[Talk-GB] Efficient processing of map data for rendering (BOINC).

Sat Jan 24 16:22:37 GMT 2009

On Sat, Jan 24, 2009 at 10:38 AM, Steve Hill <steve at nexusuk.org> wrote:
> On Fri, 23 Jan 2009, Matt Amos wrote:
>
>> this might be helpful
>> http://svn.openstreetmap.org/applications/utils/export/tile_expiry/
>
> Yes, I had a look at that script, but it only expires tiles with nodes on
> them, which I think is rather too simplistic.  The readme says that it is
> unusual for the gap between nodes to be larger than a tile, but in my
> experience this just isn't true at all.

in my experience it is unusual for the gap between nodes to be larger
than a meta-tile, which is all we really care about as we re-render
meta-tiles, not single tiles. it does happen, of course, but at high
zoom levels in areas of low detail (i.e: not very interesting places).

i find that browser caching issues tend to produce far more problems,
but i don't know enough about the arcana of HTTP caching to try and
fix the issues ;-)

> So my idea was to work on the postgis objects themselves during import. This
> should have some advantages:
> 1. We don't need to duplicate any work in translating OSM objects into the
> objects that are actually rendered - osm2pgsql already does this and we
> don't have to know or care how.

to be fair, this is a pretty simple transformation - a single call to
proj4. of course, re-using osm2pgsql has an advantage if you're
rendering in several different projections.

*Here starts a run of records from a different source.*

Lemma t_roll_over slot n phi : keeps phi ->
  rtriple (once phi) (roll_over m slot n) (fun _ => once phi).
Proof.
  intros Hk. unfold roll_over. case_match; [|apply triple_ret; auto].
  eapply t_epoch; [done|]. by apply triple_BumpCurrentEpoch.
Qed.

(** The slot that [Push] tries is inside the ring. *)
Lemma slot_in_ring a : (Z.to_nat (u64 a .& u64 (2 ^ k - 1)) < Z.to_nat (2 ^ k))%nat.
Proof.
  assert (0 < 2 ^ k <= 2 ^ 63) as Hk by (split; [lia|apply Z.pow_le_mono_r; lia]).
  rewrite (u64_id (2 ^ k - 1)) by (unfold fits; lia). pose proof (u64_fits a) as [Ha _].
  pose proof (land_range_r (u64 a) (2 ^ k - 1) Ha ltac:(lia)). lia.
Qed.

Lemma t_try removal x cb ctx xs : x ∉ xs ->
  rtriple (once (fun s => idle (x :: xs) s /\ late x removal s)) (GarbageList_try destroy_log g m removal x cb ctx)
    (fun r s => match r with
                | inl _ => once (fun s => idle (x :: xs) s /\ late x removal s) s
                | inr _ => once (idle xs) s
                end).
Proof.
  intros Hx. unfold GarbageList_try. set (start := fun s => idle (x :: xs) s /\ late x removal s).
  assert (keeps start) as Hst by (apply keeps_and; auto).
  assert (forall r : unit + Status, stable R (fun s => match r with inl _ => once start s | inr _ => once (idle xs) s end)) as Hout
    by (intros [[]|st']; auto).
  eapply triple_bind; [auto|apply (r_quiet m sz g k own_objs t _ start (fun _ => True) (fun _ => start))|]; [auto|auto| |auto|].
  { intros w. split_and!; [|done|by intros ?|done|].
    - unfold slots, glist. simpl. by rewrite lookup_insert_eq.
    - intros (H1 & H2 & H3). split; [|done]. unfold ring_shape, slots, glist in *. simpl. rewrite lookup_insert_eq. done. }
  intros tl s [_ Hs]. revert s Hs. eapply triple_bind; [auto|by apply t_count|].
  intros n s [-> Hs]. revert s Hs. cbv zeta. set (i := Z.to_nat _).
  assert (i < Z.to_nat (2 ^ k))%nat as Hi by apply slot_in_ring. clearbody i.
  eapply triple_bind; [auto|by apply t_roll_over|]. intros [].
  eapply triple_bind; [auto|apply (r_item_load m sz g k own_objs t i removal_epoch start (fun _ => start)); auto|].
  intros prior. destruct (Z.eqb_spec prior invalid_epoch) as [|Hp]; [by apply triple_ret; auto|].
  apply (t_take i Hi (fun phi => once (fun s => phi s /\ late x removal s)) prior (x :: xs) Hp).
  - intros A p phi psi H. by apply with_late.
  - by apply triple_ret; auto.
  - intros [|]; [|by apply triple_ret; auto].
    eapply triple_bind; [auto|by apply (t_fill_slot i Hi x cb ctx removal prior xs)|].
    intros []. by apply triple_ret; auto.
Qed.
Lemma ev_Persistent_finish s i x c :
  ws !! i = Some x -> frame c -> settled c x ->
  ev (Persistent_finish d (Z.of_nat i) s) (St l e c mm) tt (St l e (upd_target (finished s) c x) mm).
Proof.
  intros Hi Hf Hv. pose proof Hf as (Hw & _). destruct (Hw i x Hi) as (Ha & _).
  assert (x ∈ ws) as Hx by (by eapply list_elem_of_lookup_2). pose proof (final_plain s x Hx) as Hfp.
  unfold Persistent_finish. cbv zeta. eapply ev_bind; [by apply ev_ld|].
  destruct (Z.eqb_spec (wa x) kAllocNullAddress) as [E0|H0]; [unfold upd_target; rewrite E0; apply ev_ret|].
  destruct (Hv H0) as (v & Hcv & Hsv). eapply ev_bind; [by apply ev_ld, final_field|].
  fold (mwcas_ptr d kDirtyFlag). rewrite (mwcas_ptr_clear d d_plain), (dirty_clear _ Hfp).
  set (val := final s x .| kDirtyFlag).
  assert (ev (PersistAddress (words_ d (Z.of_nat i)) ;;; check (has val kDirtyFlag) "invalid final value" ;;;
            cas (wa x) (final s x) val ;;; Ret tt) (St l e (<[wa x := val]> c) mm) tt
          (St l e (<[wa x := final s x]> c) mm)) as Htail.
  { eapply ev_bind; [apply ev_persist|]. eapply ev_bind; [apply ev_check, dirty_bit|].
    eapply ev_bind; [apply ev_cas_ok, lookup_insert_eq|]. rewrite insert_insert_eq. apply ev_ret. }
  destruct Hsv as [->|[->|Hp]].
  - rewrite (upd_target_value c x (mwcas_ptr d 0) (final s x)); [|done..|].
    + eapply ev_bind; [apply (ev_cas_fail _ _ _ _ _ _ _ (mwcas_ptr d 0)); [done|]|].
      { intros E. exact (mwcas_ptr_dirty_ne d d_plain (eq_sym E)). }
      rewrite Z.eqb_refl. eapply ev_bind; [|exact Htail].
      eapply ev_bind; [by apply ev_cas_ok|apply ev_ret].
    + unfold finished. by rewrite bool_decide_true by (by left).
  - rewrite (upd_target_value c x (mwcas_ptr d kDirtyFlag) (final s x)); [|done..|].
    + eapply ev_bind; [by apply ev_cas_ok|].
      rewrite (proj2 (Z.eqb_neq (mwcas_ptr d 0) (mwcas_ptr d kDirtyFlag)))
        by (intros E; exact (mwcas_ptr_dirty_ne d d_plain (eq_sym E))).
      eapply ev_bind; [apply ev_ret|exact Htail].
    + unfold finished. by rewrite bool_decide_true by (by right).
  - rewrite (upd_target_value c x v v); [|done..|].
    + rewrite insert_id by done. eapply ev_bind; [apply (ev_cas_fail _ _ _ _ _ _ _ v); [done|]|].
      { intros E. by apply (mwcas_ptr_not_plain d d_plain kDirtyFlag v). }
      rewrite (proj2 (Z.eqb_neq (mwcas_ptr d 0) v)) by (exact (mwcas_ptr_not_plain d d_plain 0 v Hp)).
      eapply ev_bind; [apply ev_ret|]. eapply ev_bind; [apply ev_persist|].
      eapply ev_bind; [apply ev_check, dirty_bit|].
      eapply ev_bind; [apply (ev_cas_fail _ _ _ _ _ _ _ v); [done|]|apply ev_ret].
      intros E. symmetry in E. by apply (dirty_not_plain (final s x) v Hp).
    + unfold finished. rewrite bool_decide_false; [done|].
      intros [E|E]; symmetry in E; by apply (mwcas_ptr_not_plain d d_plain _ v) in E.
Qed.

> 2. We don't need to duplicate work parsing the OSM XML file - this should
> give some speed improvements.

the script in SVN has no trouble expiring tiles in less than a minute,
which is all that is required. measuring the load on the server shows
that the overhead is negligible.

> 3. There should be a reduced number of database lookups because the only
> extra things we need to look up in the database are the postgis objects that
> are being deleted.

the only database lookups that are done are to fetch the old positions
of nodes and ways when the object is modified. due to the non-local
algorithms mapnik uses to place text, i couldn't see a way to optimise
this to a smaller part of the way. :-(

> The plan is to have osm2pgsql insert a list of dirty tiles for the maximum
> zoom level into a postgres table.  I wrote a script that goes through each
> zoom level, starting at the maximum and working back to 0.  Each zoom level
> has a minimum age associated with it and when the tile has been dirty for
> that long it is deleted and the coordinates for the tile at zoom-1 are
> inserted into the table.  The idea being that low-zoom tiles change more
> frequently than high-zoom tiles, but are less interesting and more effort to
> render so shouldn't be re-rendered immediately.

this is tied into the mapnik style. for example - changes to
residential roads do not need to be propagated above the level at
which residential roads are rendered. it would be interesting to
extract this information automatically from the style file. even more
interesting to try and diff styles and expire tiles based on those...

>> this is one case where one big raid array is much better than many
>> distributed disks.
>
> I was wondering if anyone had done any tests on the speed of a database that
> is distributed over a cluster of servers.  I would imagine that there would
> be speed improvements, but I'm not sure what the overhead is like for
> actually working out which server contains the data you're after.

it would be interesting to try this with a geographical distribution
of both databases and rendering requests. i agree that the front-end
(i.e: load-balancing) server would add quite a lot of complexity,
especially if the rendering+diff load is highly geographically
localised.

it might be possible to get a similar speed-up with lower complexity
by partitioning the tables. especially if suitable partition
boundaries could found which are crossed by very few ways.

> Another possible solution is to have a number of completely independent
> rendering machines with their own copy of the database and just round-robin
> the rendering requests between them.  This is obviously not something that
> could be done with BOINC or similar - not many people would want to dedicate
> 60GB of their hard drive to the OSM postgis database. :) But it could be
> done with a cluster of dedicated servers.

i think this could be implemented quite quickly using existing
load-balancing software. the only problem would be trying to cluster
tile requests which come from the same meta-tile to avoid having all
the servers in the cluster pointlessly simultaneously rendering the
same meta-tile.

> However, I would be really interested to see just how much load there would
> be on the rendering servers if tiles were rendered on-demand only if they
> hadn't been rendered before or if they have really become dirty since the
> last render.  It just may be that there is no need to chuck lots of hardware
> at the problem if tile expiry is done well.

i totally agree. i've had a server re-rendering *all* the minutely
updated meta-tiles (8-core opteron, 16 Gb ram, 3x1Tb spinpoint in
raid0) in less than a minute. the load was pretty high (avg. 4). by
applying a little more cleverness to the problem it should be possible
to reduce that much further.

cheers,

matt